30 août 2023 à 16h53
En publiant une vidéo rendant grâce à Martin Luther King, sans un seul enfant noir et sans évoquer une seule fois son combat contre la ségrégation raciale, le ministère de l’éducation s’attire une pluie de critiques. Ce n’est pas la première fois que la France fait preuve de mémoire sélective sur les figures des droits civiques américaines.
Sur le fond comme sur la forme, rien ne va dans cette vidéo publiée mardi 28 août par les services de communication du ministère de l’éducation nationale, pour célébrer les 60 ans du discours de Martin Luther King en 1963, devant le Lincoln Memorial à Washington.
Dans ce court clip, on voit des collégiens, lauréats d’un concours de langue anglaise, tous blancs, reprendre le célèbre « I have a dream » du pasteur américain (il sera assassiné cinq ans plus tard en raison de ses combats), pour appeler à plus d’égalité entre « les femmes et les hommes », « les petits et les grands », les « chrétiens et les musulmans », célébrer une « nature florissante », ou encore un monde dans lequel les « outsiders » deviendraient des « winners ».
Pas une personne de couleur dans le court montage réalisé par le ministère de l’éducation nationale pour reprendre l’introduction du discours de Martin Luther King en 1963 et, surtout, pas un mot sur le racisme ou la ségrégation raciale, une lutte à laquelle le pasteur et militant des droits civiques a pourtant consacré sa vie. Le choix des protagonistes interroge d’autant plus qu’une classe de Guadeloupe a été lauréate dudit concours, comme le relève le site de critique des médias Arrêt sur images.

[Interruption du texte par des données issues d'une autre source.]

(** The mapper on the buffer a frame leaves behind. *)
Lemma map_after_frame (R g : Z) (buf : list vec4) (gl_VertexID x y : Z) :
  2 <= R ->
  Z.of_nat (length ghosts) * work_groups R * 16 <= 2 ^ 32 ->
  Z.of_nat (length ghosts) * 256 <= 2 ^ 32 ->
  0 <= g < 2 ^ 24 -> 0 <= x < R -> 0 <= y < R -> (g + 1) * (R * R) < 2 ^ 31 ->
  GhostVertex.grid_cell R gl_VertexID = Some (x, y) ->
  g * R ^ 2 + y * R + x < Z.of_nat (length buf) ->
  exists (out : VertexOutput) (v : vec4),
    GhostVertex.main (F32.of_Z g) R (frame R buf) gl_VertexID = Some out
    /\ shown v out
    /\ Some v = match record_of (g * R ^ 2 + y * R + x) with
                | Some r => Some r
                | None => buf !! Z.to_nat (g * R ^ 2 + y * R + x)
                end.
Proof.
  intros HR Hd Hg256 Hg Hx Hy Hfit Hcell Hlen.
  set (s := g * R ^ 2 + y * R + x) in *.
  assert (Hs : 0 <= s) by (unfold s; nia).
  assert (Hlook : frame R buf !! Z.to_nat s
                  = match record_of s with
                    | Some r => Some r
                    | None => buf !! Z.to_nat s
                    end).
  { rewrite trace_frame_lookup by lia. rewrite Z2Nat.id by exact Hs. reflexivity. }
  destruct (lookup_lt_is_Some_2 (frame R buf) (Z.to_nat s)) as [v Hv].
  { rewrite trace_frame_length. lia. }
  destruct (mapper_shows_slot g R (frame R buf) gl_VertexID x y v)
    as (out & Hout & Hshown); try assumption.
  exists out, v. split; [exact Hout|]. split; [exact Hshown|].
  rewrite <- Hlook, Hv. reflexivity.
Qed.

(** X11: tracer and mapper composed as [renderLensFlare] composes them,
    with one tessellation setting [R] for the dispatch and the draw: the
    vertex the mapper emits for cell [(x, y)] of ghost [g] shows the record
    of slot [s = g * R^2 + y * R + x], which after the dispatch is the
    tracer's record of ghost [s / 256] for the sample
    [(s mod 16, (s / 16) mod 16)], or what the buffer held before when that
    ghost does not exist. *)
Theorem frame_then_map (R g : Z) (buf : list vec4) (gl_VertexID x y : Z) :
  2 <= R ->
  Z.of_nat (length ghosts) * work_groups R * 16 <= 2 ^ 32 ->
  Z.of_nat (length ghosts) * 256 <= 2 ^ 32 ->
  0 <= g < 2 ^ 24 -> 0 <= x < R -> 0 <= y < R -> (g + 1) * (R * R) < 2 ^ 31 ->
  GhostVertex.grid_cell R gl_VertexID = Some (x, y) ->
  g * R ^ 2 + y * R + x < Z.of_nat (length buf) ->
  exists (out : VertexOutput) (v : vec4),
    GhostVertex.main (F32.of_Z g) R (frame R buf) gl_VertexID = Some out
    /\ shown v out
    /\ Some v = match record_of (g * R ^ 2 + y * R + x) with
                | Some r => Some r
                | None => buf !! Z.to_nat (g * R ^ 2 + y * R + x)
                end.
Proof. apply map_after_frame. Qed.

(** X12: with a tessellation of 16, the size of the tracer's tile, the two
    stages agree: the vertex the mapper emits for cell [(x, y)] of ghost
    [g] shows the record the tracer computed for ghost [g] and the sample
    [(x, y)]. *)
Theorem frame_then_map_tile (g : Z) (ghost : GhostData) (buf : list vec4)
    (gl_VertexID x y : Z) :
  Z.of_nat (length ghosts) * 256 <= 2 ^ 32 ->
  0 <= g -> (g + 1) * 256 < 2 ^ 31 -> ghosts !! Z.to_nat g = Some ghost ->
  to_uint (bounce1 ghost) < Tracer.interface_count ifaces ->
  to_uint (bounce2 ghost) < Tracer.interface_count ifaces ->
  GhostVertex.grid_cell 16 gl_VertexID = Some (x, y) ->
  0 <= x < 16 -> 0 <= y < 16 ->
  g * 256 + y * 16 + x < Z.of_nat (length buf) ->
  exists out : VertexOutput,
    GhostVertex.main (F32.of_Z g) 16 (frame 16 buf) gl_VertexID = Some out
    /\ shown (record_for ghost x y) out.
Proof.
  intros Hg256 Hg Hint Hghost Hb1 Hb2 Hcell Hx Hy Hlen.
  pose proof (lookup_lt_Some _ _ _ Hghost) as Hgl.
  destruct (map_after_frame 16 g buf gl_VertexID x y)
    as (out & v & Hout & Hshown & Hv);
    [lia | change (work_groups 16) with 1; lia | lia | lia | lia | lia | lia
    | exact Hcell | change (16 ^ 2) with 256; lia |].
  exists out. split; [exact Hout|].
  change (16 ^ 2) with 256 in Hv. unfold slot_record in Hv.
  destruct (slot_decompose g x y) as (E1 & E2 & E3); [lia..|].
  rewrite E1, E2, E3, Hghost in Hv.
  destruct (Z.geb_spec (to_uint (bounce1 ghost)) (Tracer.interface_count ifaces))
    as [?|_]; [lia|].
  destruct (Z.geb_spec (to_uint (bounce2 ghost)) (Tracer.interface_count ifaces))
    as [?|_]; [lia|].
  cbn [orb] in Hv. injection Hv as ->. exact Hshown.
Qed.
(** *** main *)

(** The [while cursor.task_index < len(tasks)] loop of [main]; [iters]
    bounds the number of rounds. *)
Fixpoint main_loop (env : Env) (cfg : Engine) (iters pollfuel : nat)
    (task_list : list Task) (after_prompts : list string)
    (primary_engine : engine_name) (fallback_engines : list engine_name)
    (st : State) (cur : Cursor) (w : World) : outcome (Z * State * World) :=
  match iters with
  | O => Stalled
  | S iters' =>
      match task_list !! task_index cur with
      | None => Returned (0%Z, st, w)          (* all tasks complete *)
      | Some task =>
          match run_task env cfg pollfuel task after_prompts
                         primary_engine fallback_engines st cur w with
          | Stalled => Stalled
          | Raised e => Raised e
          | Returned (st1, cur1, w1) =>
              let w2 := save_state env (state_path cfg) st1 w1 in
              let '(stop, w3) := should_stop env w2 in
              if stop then Returned (0%Z, st1, w3)
              else main_loop env cfg iters' pollfuel task_list after_prompts
                             primary_engine fallback_engines st1 cur1 w3
          end
      end
  end.

(** The command line of [main], with the tasks file and the after-prompt
    sources already read. *)
Record Args := {
  arg_engine : string;
  arg_fallback : list string;         (* [split_csv_list(args.fallback)] *)
  arg_after : list string;            (* [load_after_prompts(...)] *)
  arg_resume : bool;
  arg_start_task : option string;
}.
(** C2, as the code has it. RoIAlign_forward branches on the device of
    input, and every input falls in one of three cases: on a GPU device
    with WITH_CUDA defined it returns what RoIAlign_forward_cuda gives on
    the same seven arguments in the same order; off a GPU device it
    returns what RoIAlign_forward_cpu gives on them; on a GPU device
    without WITH_CUDA it returns neither, it throws and calls no kernel. *)
Theorem RoIAlign_forward_dispatches WITH_CUDA impl
    input rois scale_h scale_w pooled_height pooled_width sampling_ratio :
  (is_cuda input = true -> WITH_CUDA = true ->
   RoIAlign_forward is_cuda WITH_CUDA impl input rois scale_h scale_w
     pooled_height pooled_width sampling_ratio =
   (completion_of
      (impl (RoIAlign_forward_cuda input rois scale_h scale_w pooled_height
               pooled_width sampling_ratio)),
    [Is_cuda input;
     Call (RoIAlign_forward_cuda input rois scale_h scale_w pooled_height
             pooled_width sampling_ratio)])) /\
  (is_cuda input = false ->
   RoIAlign_forward is_cuda WITH_CUDA impl input rois scale_h scale_w
     pooled_height pooled_width sampling_ratio =
   (completion_of
      (impl (RoIAlign_forward_cpu input rois scale_h scale_w pooled_height
               pooled_width sampling_ratio)),
    [Is_cuda input;
     Call (RoIAlign_forward_cpu input rois scale_h scale_w pooled_height
             pooled_width sampling_ratio)])) /\
  (is_cuda input = true -> WITH_CUDA = false ->
   RoIAlign_forward is_cuda WITH_CUDA impl input rois scale_h scale_w
     pooled_height pooled_width sampling_ratio =
   (Throw "Not compiled with GPU support",
    [Is_cuda input; At_error "Not compiled with GPU support"])).
Proof.
  pose proof (run_cases WITH_CUDA impl
                (forward_call input rois scale_h scale_w pooled_height
                   pooled_width sampling_ratio)) as H.
  cbn [run first_tensor cuda_kernel cpu_kernel] in H.
  split; [ | split ].
  - intros Hgpu Hbuild. rewrite H, Hgpu, Hbuild. reflexivity.
  - intros Hhost. rewrite H, Hhost. reflexivity.
  - intros Hgpu Hbuild. rewrite H, Hgpu, Hbuild. reflexivity.
Qed.

(** C3, as the code has it. RoIAlign_backward branches on the device of
    grad, and every input falls in one of three cases: on a GPU device
    with WITH_CUDA defined it returns what RoIAlign_backward_cuda gives on
    the same eleven arguments in the same order; off a GPU device it
    returns what RoIAlign_backward_cpu gives on them; on a GPU device
    without WITH_CUDA it returns neither, it throws and calls no kernel. *)
Theorem RoIAlign_backward_dispatches WITH_CUDA impl
    grad rois scale_h scale_w pooled_height pooled_width batch_size channels
    height width sampling_ratio :
  (is_cuda grad = true -> WITH_CUDA = true ->
   RoIAlign_backward is_cuda WITH_CUDA impl grad rois scale_h scale_w
     pooled_height pooled_width batch_size channels height width
     sampling_ratio =
   (completion_of
      (impl (RoIAlign_backward_cuda grad rois scale_h scale_w pooled_height
               pooled_width batch_size channels height width sampling_ratio)),
    [Is_cuda grad;
     Call (RoIAlign_backward_cuda grad rois scale_h scale_w pooled_height
             pooled_width batch_size channels height width sampling_ratio)])) /\
  (is_cuda grad = false ->
   RoIAlign_backward is_cuda WITH_CUDA impl grad rois scale_h scale_w
     pooled_height pooled_width batch_size channels height width
     sampling_ratio =
   (completion_of
      (impl (RoIAlign_backward_cpu grad rois scale_h scale_w pooled_height
               pooled_width batch_size channels height width sampling_ratio)),
    [Is_cuda grad;
     Call (RoIAlign_backward_cpu grad rois scale_h scale_w pooled_height
             pooled_width batch_size channels height width sampling_ratio)])) /\
  (is_cuda grad = true -> WITH_CUDA = false ->
   RoIAlign_backward is_cuda WITH_CUDA impl grad rois scale_h scale_w
     pooled_height pooled_width batch_size channels height width
     sampling_ratio =
   (Throw "Not compiled with GPU support",
    [Is_cuda grad; At_error "Not compiled with GPU support"])).
Proof.
  pose proof (run_cases WITH_CUDA impl
                (backward_call grad rois scale_h scale_w pooled_height
                   pooled_width batch_size channels height width
                   sampling_ratio)) as H.
  cbn [run first_tensor cuda_kernel cpu_kernel] in H.
  split; [ | split ].
  - intros Hgpu Hbuild. rewrite H, Hgpu, Hbuild. reflexivity.
  - intros Hhost. rewrite H, Hhost. reflexivity.
  - intros Hgpu Hbuild. rewrite H, Hgpu, Hbuild. reflexivity.
Qed.

(** C7. The AT_ERROR guard is the only error of the entry points' own:
    with WITH_CUDA defined no call reaches it, in any build a call whose
    first tensor is off the GPU does not reach it, and a run that throws
    either reached the guard or hands on the exception of the one kernel
    it called. *)
Theorem guard_is_the_only_error WITH_CUDA impl c :
  (WITH_CUDA = true ->
   errors_raised (trace (run is_cuda WITH_CUDA impl c)) = []) /\
  (is_cuda (first_tensor c) = false ->
   errors_raised (trace (run is_cuda WITH_CUDA impl c)) = []) /\
  (forall what,
     outcome (run is_cuda WITH_CUDA impl c) = Throw what ->
     (WITH_CUDA = false /\ is_cuda (first_tensor c) = true /\
      errors_raised (trace (run is_cuda WITH_CUDA impl c)) = [what]) \/
     (exists k,
        kernel_calls (trace (run is_cuda WITH_CUDA impl c)) = [k] /\
        impl k = Exception what)).
Proof.
  split; [ | split ].
  - intros ->. rewrite run_cases.
    destruct (is_cuda (first_tensor c)); reflexivity.
  - intros Hhost. rewrite run_cases, Hhost. reflexivity.
  - intros what. run_by_cases c WITH_CUDA.
    + intros Hthrow. right. exists (cuda_kernel c). split; [ reflexivity | ].
      destruct (impl (cuda_kernel c)); cbn in Hthrow; congruence.
    + intros Hthrow. left. injection Hthrow as <-. repeat split.
    + intros Hthrow. right. exists (cpu_kernel c). split; [ reflexivity | ].
      destruct (impl (cpu_kernel c)); cbn in Hthrow; congruence.
Qed.

(** C8, as the code has it. A run makes one device check, on the first
    tensor; when the path it selects has a kernel in the build (every
    case but a GPU tensor without WITH_CUDA), the run is that check and
    then the selected kernel on the arguments as they came: same outcome,
    that one call. *)
Theorem dispatch_refines_selected_kernel WITH_CUDA impl c :
  device_checks (trace (run is_cuda WITH_CUDA impl c)) = [first_tensor c] /\
  (path_compiled WITH_CUDA (selected_path is_cuda c) = true ->
   outcome (run is_cuda WITH_CUDA impl c) =
     outcome (return_call impl (selected_kernel is_cuda c)) /\
   trace (run is_cuda WITH_CUDA impl c) =
     Is_cuda (first_tensor c)
       :: trace (return_call impl (selected_kernel is_cuda c))).
Proof.
  unfold selected_kernel, selected_path.
  run_by_cases c WITH_CUDA;
    (split; [ reflexivity | ]); intros Hp;
    try discriminate; split; reflexivity.
Qed.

Chahuté sur les réseaux sociaux, le ministère a tenté d’argumenter, avant de carrément supprimer la pastille. « Cette vidéo a été réalisée le 30 juin dernier, à l’occasion de la cérémonie de remise de prix du concours The More I Say, qui encourage la pratique créative de l’anglais au collège », expliquent ses services. « Face au trouble suscité par cette vidéo et à la violence de certains commentaires à l’égard des élèves qui s’étaient investis avec enthousiasme dans ce projet, le service communication du ministère a décidé de retirer cette vidéo de ses réseaux sociaux », conclut le ministère dirigé par Gabriel Attal.
Sur le fond, le choix du ministère de penser que l’exercice pouvait servir d’hommage à Martin Luther King laisse pantoise la chercheuse Maboula Soumahoro, maîtresse de conférences en civilisation américaine, actuellement chercheuse associée au département Ideas and Imagination de l’université Columbia, à Paris.
« Ne pas parler de racisme quand on parle de Martin Luther King, c’est un vrai tour de force, commente-t-elle. Cela me semble à la fois triste et dangereux. L’Éducation nationale est l’outil de la puissance de l’État dans la distribution des savoirs, surtout dans le cadre de l’idéologie républicaine où le lien est très fort entre ces savoirs et la fabrication du citoyen français. »
L’absence de tout lien avec le contexte français interroge tout autant Maboula Soumahoro. « On isole le discours de 1963, oubliant le reste de l’action de Martin Luther King, dont la campagne de boycott menée avant à Birmingham dans l’Alabama. On oublie de dire que la Marche contre le racisme et pour l’égalité en France s’est inspirée directement de ce discours vingt ans après, on masque les effets concrets de ce discours sur notre pays. On oublie de dire que Martin Luther King est un pasteur et un prêcheur, en pleine polémique sur la laïcité et les abayas. À ce point-là, c’est de la magie… »
Utiliser des figures de l’antiracisme américaines de manière édulcorée ou incomplète, effacer le cœur même et la radicalité de leur action, ce n’est pourtant pas une première dans le paysage politique français.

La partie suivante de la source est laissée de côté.